An 86‐year‐old man was presented to the emergency department with an acute‐onset severe, throbbing headache and vision changes. He reported intermittent pain in the left scalp for the past two days in the temporal region and new‐onset blurry vision without the occurrence of preceding head trauma. He was prescribed with oral analgesics, but the medications were found to be ineffective. He reported a fever of 38.7°C. There were no features of inflammatory arthritis, morning stiffness, myalgias, jaw claudication or limb claudication.

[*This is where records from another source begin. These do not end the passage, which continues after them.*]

(* ===== verification/XmlRefusal.v ===== *)
(** * XML parser: refused allocations (hypertext/libht/xml.c)

    Whatever the document is, the loop of the parser answers [XML_MEMORY_ERROR]
    exactly when the allocator refused it a block, and then after the first
    refusal.  Without a block for the root there is no loop: [xml_parse] answers
    [XML_PARSE_ERROR] then, and the context has no root. *)
From S2P Require Import Prelude Memory Str HtContext Json JsonRefusal Xml.
Set Default Goal Selector "!".

Section xml.
Context {A : Type} `{Allocator A}.
Abbreviation TM := (M (pstate (tracked A))).

Lemma quiet_symbols p1 p2 : quiet (symbols p1 p2 : TM Z).
Proof. unfold symbols. quietly. Qed.
Lemma quiet_compare p1 p2 n : quiet (compare p1 p2 n : TM Z).
Proof. unfold compare. apply quiet_bind; [quietly|]. intros x. apply quiet_lift. Qed.
Hint Resolve quiet_symbols quiet_compare : quiet.
Lemma quiet_tdef l p n : quiet (find_tdef l p n : TM _).
Proof. induction l as [|[d|] l IH]; cbn [find_tdef]; quietly. Qed.
Lemma quiet_close_sizes pos x : quiet (close_sizes pos x : TM _).
Proof. unfold close_sizes. quietly. Qed.
Hint Resolve quiet_tdef quiet_close_sizes : quiet.

(** *** The steps of the loop *)
Definition fine (x : xlocals) : Prop := x_r x <> XML_MEMORY_ERROR.
(** The loop goes on only when nothing was refused; when it is left, its answer
    says whether something was. *)
Definition stepped (m : TM outcome) : Prop := forall s, wlp m s (fun o s' =>
  match o with
  | Cont x => fine x /\ refused s' = refused s
  | Break x => refused s' = refused s + (if x_r x =? XML_MEMORY_ERROR then 1 else 0)
  end).
Lemma stepped_cont x : fine x -> stepped (mret (Cont x)).
Proof. intros Hx s. by apply wlp_ret. Qed.
Lemma stepped_break x : fine x -> stepped (mret (Break x)).
Proof. intros Hx s. apply wlp_ret. rewrite (proj2 (Z.eqb_neq _ _) Hx). lia. Qed.
Lemma stepped_quiet {R} (m : TM R) (f : R -> TM outcome) : quiet m -> (forall r, stepped (f r)) -> stepped (m ≫= f).
Proof.
  intros Hm Hf s. apply wlp_bind. eapply wlp_mono; [apply Hm|]. cbn. intros r s1 E1. eapply wlp_mono; [apply Hf|]. cbn.
  by rewrite E1.
Qed.
(** What follows a step leaves a [break] alone. *)
Lemma stepped_bind (m : TM outcome) (f : outcome -> TM outcome) : stepped m -> (forall x, fine x -> stepped (f (Cont x))) ->
  (forall x, f (Break x) = mret (Break x)) -> stepped (m ≫= f).
Proof.
  intros Hm Hf Hb s. apply wlp_bind. eapply wlp_mono; [apply Hm|]. cbn. intros [x|x] s1 E1.
  - destruct E1 as [Hx E1]. eapply wlp_mono; [by apply Hf|]. cbn. by rewrite E1.
  - rewrite Hb. by apply wlp_ret.
Qed.
(** Code that only changes the variables, and not the answer. *)
Definition same (x : xlocals) (m : TM xlocals) : Prop := forall s, wlp m s (fun y s' => x_r y = x_r x /\ refused s' = refused s).
Lemma same_ret x y : x_r y = x_r x -> same x (mret y).
Proof. intros E s. by apply wlp_ret. Qed.
Lemma same_quiet {R} x (m : TM R) (f : R -> TM xlocals) : quiet m -> (forall r, same x (f r)) -> same x (m ≫= f).
Proof. intros Hm Hf s. apply wlp_bind. eapply wlp_mono; [apply Hm|]. cbn. intros r s1 E1. eapply wlp_mono; [apply Hf|]. cbn. by rewrite E1. Qed.
Lemma same_bind x (m : TM xlocals) (f : xlocals -> TM xlocals) : same x m -> (forall y, x_r y = x_r x -> same x (f y)) -> same x (m ≫= f).
Proof.
  intros Hm Hf s. apply wlp_bind. eapply wlp_mono; [apply Hm|]. cbn. intros y s1 [Ey E1]. eapply wlp_mono; [by apply Hf|]. cbn. by rewrite E1.
Qed.
Lemma stepped_same x (m : TM xlocals) (f : xlocals -> TM outcome) : fine x -> same x m -> (forall y, fine y -> stepped (f y)) -> stepped (m ≫= f).
Proof.
  intros Hx Hm Hf s. apply wlp_bind. eapply wlp_mono; [apply Hm|]. cbn. intros y s1 [Ey E1]. rewrite -E1.
  eapply wlp_mono; [apply Hf; unfold fine; by rewrite Ey|]. done.
Qed.
(** A request that is refused ends the loop. *)
Lemma stepped_tells {R} (b : R -> bool) (m : TM R) (f : R -> TM outcome) : tells false b m ->
  (forall r, b r = false -> stepped (f r)) -> (forall r, b r = true -> exists x, f r = mret (Break x) /\ x_r x = XML_MEMORY_ERROR) -> stepped (m ≫= f).
Proof.
  intros Hm Hf Ht s. apply wlp_bind. eapply wlp_mono; [apply Hm|]. cbv beta. intros r s1 E1. destruct (b r) eqn:Eb.
  - destruct (Ht r Eb) as (x & -> & Ex). apply wlp_ret. rewrite Ex Z.eqb_refl. lia.
  - eapply wlp_mono; [by apply Hf|]. cbv beta. intros o s2. replace (refused s1) with (refused s) by lia. done.
Qed.

Lemma tells_create_at (v : vec xml_tag) n : tells false (fun r => bool_decide (r.1 = None)) (create_at v n : TM _).
Proof. unfold create_at. eapply tells_bind; [apply tells_fill|]. intros [[|] v']; by apply tells_ret. Qed.
Lemma tells_create (v : vec xml_tag) : tells false (fun r => bool_decide (r.1 = None)) (xml_create_tag v : TM _).
Proof.
  unfold xml_create_tag. destruct (negb _).
  - destruct (first_null (v_slots v) 0); [apply tells_create_at|]. eapply tells_bind; [apply tells_alloc_slots|].
    intros [r v']. cbn [fst]. destruct (r =? JSON_OK); cbn [negb]; [apply tells_create_at|by apply tells_ret].
  - eapply tells_bind; [apply tells_alloc|]. intros p. cbv beta. destruct (p =? 0); cbn [negb]; [by apply tells_ret|apply tells_create_at].
Qed.
Lemma stepped_leaf (m : TM xml_tag) x : fine x -> quiet m -> stepped (leaf m x).
Proof.
  intros Hx Hm. unfold leaf. eapply stepped_tells; [apply tells_create|..].
  - intros [[n|] v] E; [|done]. apply stepped_quiet; [done|]. intros t. by apply stepped_cont.
  - intros [[n|] v] E; [done|]. by eexists.
Qed.

Ltac stepping :=
  repeat first
    [ progress intros
    | progress cbn [negb]
    | solve [apply stepped_cont; repeat case_match; done]
    | solve [apply stepped_break; repeat case_match; done]
    | apply stepped_quiet; [solve [quietly]|]
    | match goal with
      | |- stepped (if ?c then _ else _) => destruct c
      | |- stepped (match ?x with _ => _ end) => destruct x
      end ].

Section step.
Context (parse : xml_tag -> TM (Z * xml_tag)) (Hparse : forall t, tells false (fun r => r.1 =? XML_MEMORY_ERROR) (parse t)).
Context (defs : list tdef_slot) (pos : Z).

Lemma stepped_pi x : fine x -> stepped (end_pi defs x).
Proof.
  intros Hx. unfold end_pi. apply stepped_bind.
  - destruct (x_has x PI); [|by apply stepped_cont]. apply stepped_bind; [apply stepped_leaf; [done|quietly]|stepping|done].
  - stepping.
  - done.
Qed.
Lemma stepped_close d x : fine x -> stepped (close_tag pos d x).
Proof.
  intros Hx. unfold close_tag. apply stepped_quiet; [quietly|]. intros r. destruct (r =? 0); [stepping|].
  destruct (_ && _); [|stepping]. apply stepped_bind; [apply stepped_leaf; [done|quietly]|stepping|done].
Qed.
Lemma stepped_open d x : fine x -> stepped (open_tag parse d x).
Proof.
  intros Hx. unfold open_tag. eapply stepped_tells; [apply tells_create|..].
  - intros [[n|] v] E; [|done]. apply stepped_quiet; [quietly|]. intros h. destruct (negb _); [|by apply stepped_cont].
    eapply stepped_tells; [apply Hparse|..].
    + intros [r t] Er%Z.eqb_neq. cbn [fst] in Er. destruct (r =? XML_OK); cbn [negb]; [by apply stepped_cont|by apply stepped_break].
    + intros [r t] Er%Z.eqb_eq. cbn [fst] in Er. subst r. cbn. by eexists.
  - intros [[n|] v] E; [done|]. by eexists.
Qed.
Lemma same_close x : same x (close_sizes pos x).
Proof. unfold close_sizes. apply same_quiet; [quietly|]. intros sn. apply same_quiet; [quietly|]. intros sp. by apply same_ret. Qed.
Lemma stepped_end x : fine x -> stepped (end_tag parse defs pos x).
Proof.
  intros Hx. unfold end_tag. eapply stepped_same; [exact Hx|apply same_close|]. intros y Hy. apply stepped_quiet; [quietly|]. intros d.
  apply stepped_bind; [|stepping|done]. destruct (x_has y SLASH); [by apply stepped_close|by apply stepped_open].
Qed.
Lemma stepped_gt x : fine x -> stepped (on_gt parse defs pos x).
Proof.
  intros Hx. unfold on_gt. destruct (x_has x _); [by apply stepped_cont|]. apply stepped_bind; [|stepping|done].
  destruct (x_has x SCOPE_OPEN); [|stepping]. destruct (x_has x COMMENT).
  - unfold end_comment. stepping.
  - destruct (_ && _); [by apply stepped_pi|]. destruct (negb _); [by apply stepped_end|by apply stepped_cont].
Qed.
Lemma stepped_lt x : fine x -> stepped (on_lt pos x).
Proof. intros Hx. unfold on_lt. stepping. Qed.
Lemma stepped_slash x : fine x -> stepped (on_slash pos x).
Proof.
  intros Hx. unfold on_slash. destruct (x_has x _); [by apply stepped_cont|]. eapply stepped_same; [exact Hx| |stepping].
  destruct (x_has x SCOPE_OPEN); [|by apply same_ret]. apply same_bind; [apply same_close|]. intros y Ey. by apply same_ret.
Qed.
Lemma stepped_blank x : fine x -> stepped (on_blank pos x).
Proof.
  intros Hx. unfold on_blank. destruct (x_has x _); [by apply stepped_cont|]. eapply stepped_same; [exact Hx| |stepping].
  destruct (_ && _); [|by apply same_ret]. apply same_quiet; [quietly|]. intros h. apply same_quiet; [quietly|]. intros sn.
  apply same_ret. by case_match.
Qed.
Lemma stepped_question x : fine x -> stepped (on_question pos x).
Proof.
  intros Hx. unfold on_question. destruct (x_has x _); [by apply stepped_cont|]. eapply stepped_same; [exact Hx| |stepping].
  destruct (x_has x SCOPE_OPEN); [|by apply same_ret]. destruct (_ && _); [apply same_ret; by case_match|].
  destruct (_ && _); [|by apply same_ret]. apply same_quiet; [quietly|]. intros sp. by apply same_ret.
Qed.
Lemma stepped_pure (f : xlocals -> outcome) x : (exists y, f x = Cont y /\ x_r y = x_r x) -> fine x -> stepped (mret (f x)).
Proof. intros (y & -> & E) Hx. apply stepped_cont. unfold fine. by rewrite E. Qed.
Lemma step_stepped c x : fine x -> stepped (xml_step parse defs c pos x).
Proof.
  intros Hx. unfold xml_step. repeat case_match; try first [by apply stepped_gt|by apply stepped_lt|by apply stepped_slash|by apply stepped_blank|by apply stepped_question].
  - apply stepped_pure; [|done]. eexists. split; [reflexivity|]. by case_match.
  - apply stepped_pure; [|done]. eexists. split; [reflexivity|]. by case_match.
  - apply stepped_pure; [|done]. unfold on_exclam. case_match; [by eexists|]. eexists. split; [reflexivity|]. by case_match.
  - apply stepped_pure; [|done]. unfold on_dash. case_match; [by eexists|]. eexists. split; [reflexivity|]. by repeat case_match.
  - apply stepped_pure; [|done]. eexists. split; [reflexivity|]. by case_match.
  - apply stepped_pure; [|done]. unfold on_symbol. case_match; [by eexists|]. eexists. split; [reflexivity|]. by repeat case_match.
Qed.
End step.

(** *** The whole parser *)
Lemma told_loop fuel defs : forall x, fine x -> tells false (fun r => r.1 =? XML_MEMORY_ERROR) (xml_loop fuel defs x : TM _).
Proof.
  induction fuel as [|fuel IH]; intros x Hx; cbn [xml_loop]; [apply tells_undefined|].
  apply tells_quiet; [quietly|]. intros [c pos]. destruct (c =? 0); [by apply tells_ret|].
  intros s. apply wlp_bind. eapply wlp_mono; [apply step_stepped; [|done]|].
  - intros t. by apply IH.
  - cbv beta. intros [y|y] s1 E.
    + destruct E as [Hy E]. rewrite -E. by apply IH.
    + apply wlp_ret. cbn [fst]. lia.
Qed.
(** Parsing in a context without a document. *)
Lemma xml_parse_told x content sz (a : tracked A) r x' a' : pf_read (xc_htc x) = None -> xc_root x = None -> xml_parse x content sz a = Some ((r, x'), a') ->
  refusals a' = refusals a + (if (r =? XML_MEMORY_ERROR) || bool_decide (xc_root x' = None) then 1 else 0).
Proof.
  intros Hr Hx. unfold xml_parse, root_tag. rewrite Hr Hx. unfold mbind, M_bind, mem_alloc. cbn [a_alloc tracked_allocator].
  destruct (a_alloc (t_base a) XML_TAG_SIZE) as [p b]. cbn [mret M_ret]. unfold mret, M_ret. destruct (p =? 0) eqn:Ep; cbn [negb].
  - intros [= <- <- <-]. cbn. lia.
  - unfold parse_root. cbn zeta. set (t := mkTag _ _ _ _ _ _ _ _ _). set (s := mkP _ _ _ _).
    pose proof (told_loop (xml_fuel sz) (xc_defs x) (x_start t) ltac:(done) s) as Hw. unfold _xml_parse, wlp in *.
    destruct (xml_loop _ _ _ s) as [[[r0 t0] s0]|]; [|done]. intros [= <- <- <-]. cbn [fst] in Hw. unfold refused in Hw. cbn in Hw |- *.
    destruct (r0 =? XML_MEMORY_ERROR); cbn; lia.
Qed.
End xml.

Which of the following method should be adopted?
High dose corticosteroids
Performing a lumbar puncture
Assessment of peripheral blood cultures
All of these
Herpes zoster opthalmicus (HZO) is a common infection caused by reactivation of varicella-zoster virus (VZV) in the ophthalmic division of the trigeminal nerve. The incidence of HZO is 104.6 per 100 000 person‐years.
The patient reported a history of seropositive rheumatoid arthritis (RA) on longstanding sulfasalazine. He had not pursued any age‐appropriate vaccinations due to nausea secondary to the influenza vaccination many years prior.
The patient was haemodynamically stable, alert and oriented on physical examination. There was no incidence of temporal artery beading or pulsations. Erythema was reported over his left eye and tenderness and rubor to the left scalp. The left temporal artery was not palpable. Ophthalmological examination revealed painless eye movements, normal visual acuity, and normal fundi. Jolt accentuation testing showed negative results, and there was no nuchal rigidity. Neurological examination and routine blood work, including a complete blood count, was unremarkable. C‐reactive protein levels and erythrocyte sedimentation rate (ESR) were elevated at 21.8 mg/L and 90 mm/h, respectively. Computed tomography of his head showed no evidence of cerebral vascular disease or any acute changes. The infectious aetiology was unlikely given his physical examination findings and investigations. Lumbar puncture was not pursued, and blood cultures were negative.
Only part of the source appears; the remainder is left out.